Susan McArver


  • Ph.D., Duke University
  • M.A., Religion, Lutheran Theological Southern Seminary
  • B.A., Salem College

Susan Wilds McArver is the H. George Anderson Professor of Church History at Lutheran Theological Southern Seminary (LTSS). She joined the faculty in 1998.

McArver's research interests include religion in the South, women's history and Lutheran history. Her doctoral dissertation at Duke University examined the history and changing contexts of Lutherans in South Carolina between the years 1886 and 1918. She is the author of numerous articles about American religious history.

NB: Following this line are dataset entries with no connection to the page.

Lemma ReadBlock_rep s a h : maps_rep s a -> u256_wf h ->
  ReadBlock SHA3_256 s h = b ← sp_blocks a !! h; if readable b then Some (stored_block b) else None.
Proof.
  intros (d & Hd & HR) Hh. unfold ReadBlock. rewrite Hd. cbn [mbind option_bind]. rewrite (mr_blocks d a HR) by done.
  destruct (sp_blocks a !! h) as [b|] eqn:Eb; [|done]. cbn [fmap option_fmap option_map mbind option_bind].
  destruct (mr_blocks_wf d a HR _ _ Eb) as [Hwf Hl]. pose proof (len_block_data b Hwf) as Hn.
  unfold MAX_BLOCK_SIZE in Hl. pose proof (len_nonneg (SerializeBlockData b)) as H0.
  assert (len (SerializeBlockData b) < 2 ^ 32) as Hs by lia.
  pose proof (unseal_seal 32 (SerializeBlockData b) ltac:(lia) Hs) as Hu. revert Hu. unfold readable.
  assert (4 * 2 + 32 <= len (seal SHA3_256 32 (SerializeBlockData b))) as Hlen.
  { unfold seal, len in *. rewrite !length_app, !length_bytes32, length_take, SHA3_len. lia. }
  assert (le_val (take 4 (seal SHA3_256 32 (SerializeBlockData b))) = 1) as Hv.
  { unfold seal. by rewrite take_app_length' by (by rewrite length_bytes32). }
  assert (le_val (slice (seal SHA3_256 32 (SerializeBlockData b)) 4 4) = len (SerializeBlockData b)) as Hdl.
  { unfold seal, slice. rewrite drop_app_length', take_app_length' by (by rewrite length_bytes32).
    unfold bytes32. rewrite u32_small, le_val_le_bytes, Z.mod_small by (simpl; lia). done. }
  rewrite (proj2 (Z.ltb_ge _ _)) by lia. rewrite Hv, Hdl. intros ->. cbn [Z.eqb Pos.eqb negb].
  rewrite Z.gtb_ltb, Z.ltb_antisym. destruct (len (SerializeBlockData b) <=? MAX_BLOCK_SIZE); [|done].
  cbn [negb mbind option_bind]. apply block_data_roundtrip; [done|lia].
Qed.

Lemma ReadBlockIndex_rep s a h : maps_rep s a -> u256_wf h ->
  ReadBlockIndex SHA3_256 s h = stored_index <$> sp_index a !! h.
Proof.
  intros (d & Hd & HR) Hh. unfold ReadBlockIndex. rewrite Hd. cbn [mbind option_bind]. rewrite (mr_index d a HR) by done.
  destruct (sp_index a !! h) as [i|] eqn:Ei; [|done]. cbn [fmap option_fmap option_map mbind option_bind].
  pose proof (mr_index_wf d a HR _ _ Ei) as Hwf. pose proof (len_index_data i Hwf).
  rewrite unseal_seal by lia. cbn [mbind option_bind]. by apply index_data_roundtrip.
Qed.

Lemma ReadBestBlock_rep s a : maps_rep s a -> ReadBestBlock s = sp_best a.
Proof.
  intros (d & Hd & HR). unfold ReadBestBlock. rewrite Hd. cbn [mbind option_bind]. rewrite (mr_best d a HR).
  destruct (sp_best a) as [h|] eqn:Eh; [|done]. pose proof (mr_best_wf d a HR h Eh) as Hh.
  cbn [fmap option_fmap option_map mbind option_bind]. rewrite bool_decide_false; [by apply SetHex_GetHex|].
  intros E. apply (f_equal length) in E. by rewrite length_GetHex in E.
Qed.

Lemma put_batch_rep s a a' ops : maps_rep s a ->
  (forall d d', rep_at d a -> (forall k, db_Get d' k = batch_get ops k (db_Get d k)) -> rep_at d' a') ->
  exists ok s', put_batch s ops = (ok, s') /\ maps_rep s' (if ok then a' else a) /\ (writes_succeed (D := D) -> ok = true).
Proof.
  intros (d & Hd & HR) Hstep. unfold put_batch. rewrite Hd. destruct (db_Write d ops) as [d'|] eqn:Ew.
  - exists true, (mkBlockchainDB (Some d')). split_and!; [done| |done]. exists d'. split; [done|].
    apply (Hstep d); [done|]. intros k. by apply db_Get_Write.
  - exists false, s. split_and!; [done|by exists d|]. intros HD. destruct (HD d ops) as [? E]. by rewrite Ew in E.
Qed.

Lemma put_block_rep d d' a h b : u256_wf h -> block_wf b -> len (vtx b) <= MAX_BLOCK_SIZE -> rep_at d a ->
  (forall k, db_Get d' k = batch_get [Put (block_key h) (seal SHA3_256 32 (SerializeBlockData b))] k (db_Get d k)) ->
  rep_at d' (mkMaps (<[h := b]> (sp_blocks a)) (sp_index a) (sp_best a)).
Proof.
  intros Hh Hb Hl [R1 R2 R3 R4 R5 R6] HW. split; cbn [sp_blocks sp_index sp_best]; try done.
  - intros k Hk. rewrite HW, R1 by done. cbn [batch_get].
    by apply (lookup_after_put (fun b => seal SHA3_256 32 (SerializeBlockData b))), block_key_inj.
  - intros k Hk. by rewrite HW, R2 by done.
  - rewrite HW, R3. cbn [batch_get]. by rewrite decide_False by (by apply block_key_best).
  - by apply map_Forall_insert_2.
Qed.

Lemma erase_block_rep d d' a h : u256_wf h -> rep_at d a ->
  (forall k, db_Get d' k = batch_get [Delete (block_key h)] k (db_Get d k)) ->
  rep_at d' (mkMaps (delete h (sp_blocks a)) (sp_index a) (sp_best a)).
Proof.
  intros Hh [R1 R2 R3 R4 R5 R6] HW. split; cbn [sp_blocks sp_index sp_best]; try done.
  - intros k Hk. rewrite HW, R1 by done. cbn [batch_get]. destruct (decide (block_key h = block_key k)) as [E|E].
    + apply block_key_inj in E as ->; [|done..]. by rewrite lookup_delete_eq.
    + rewrite lookup_delete_ne; [done|]. by intros ->.
  - intros k Hk. by rewrite HW, R2 by done.
  - rewrite HW, R3. cbn [batch_get]. by rewrite decide_False by (by apply block_key_best).
  - by apply map_Forall_delete.
Qed.

Lemma put_index_rep d d' a h i : u256_wf h -> index_rec_wf i -> rep_at d a ->
  (forall k, db_Get d' k = batch_get [Put (index_key h) (seal SHA3_256 4 (SerializeIndexData i))] k (db_Get d k)) ->
  rep_at d' (mkMaps (sp_blocks a) (<[h := i]> (sp_index a)) (sp_best a)).
Proof.
  intros Hh Hi [R1 R2 R3 R4 R5 R6] HW. split; cbn [sp_blocks sp_index sp_best]; try done.
  - intros k Hk. by rewrite HW, R1 by done.
  - intros k Hk. rewrite HW, R2 by done. cbn [batch_get].
    by apply (lookup_after_put (fun i => seal SHA3_256 4 (SerializeIndexData i))), index_key_inj.
  - by rewrite HW, R3.
  - by apply map_Forall_insert_2.
Qed.

Lemma put_best_rep d d' a h : u256_wf h -> rep_at d a ->
  (forall k, db_Get d' k = batch_get [Put best_key (GetHex h)] k (db_Get d k)) ->
  rep_at d' (mkMaps (sp_blocks a) (sp_index a) (Some h)).
Proof.
  intros Hh [R1 R2 R3 R4 R5 R6] HW. split; cbn [sp_blocks sp_index sp_best]; try done.
  - intros k Hk. rewrite HW, R1 by done. cbn [batch_get].
    by rewrite decide_False by (intros E; by apply (block_key_best k)).
  - intros k Hk. by rewrite HW, R2 by done.
  - by intros ? [= <-].
Qed.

McArver has a deep passion for connecting students with their history and illustrating how it affects their lives in the present, even when they do not realize it. Her most recent historical projects involve research into the life of abolitionist Simeon Corley, a member of the seminary's Board of Trustees in the 1850s before the Civil War, and research into the connections between Ernest Hazelius of LTSS and Samuel S. Schmucker of Gettysburg Seminary in the 1840s.

McArver has served in several capacities at the churchwide level of the Evangelical Lutheran Church in America, including a six-year term on the ELCA Church Council and on the task force that created and unified the ELCA's Word and Service roster. She is currently serving on the ELCA’s Commission for a Renewed Lutheran Church.

McArver is past president of the Lutheran Historical Conference, an organization of church historians from the ELCA, Missouri Synod and the Wisconsin Synod. She also presently serves as president of the Board of Directors of the James R. Crumley, Jr. Archives of Region 9.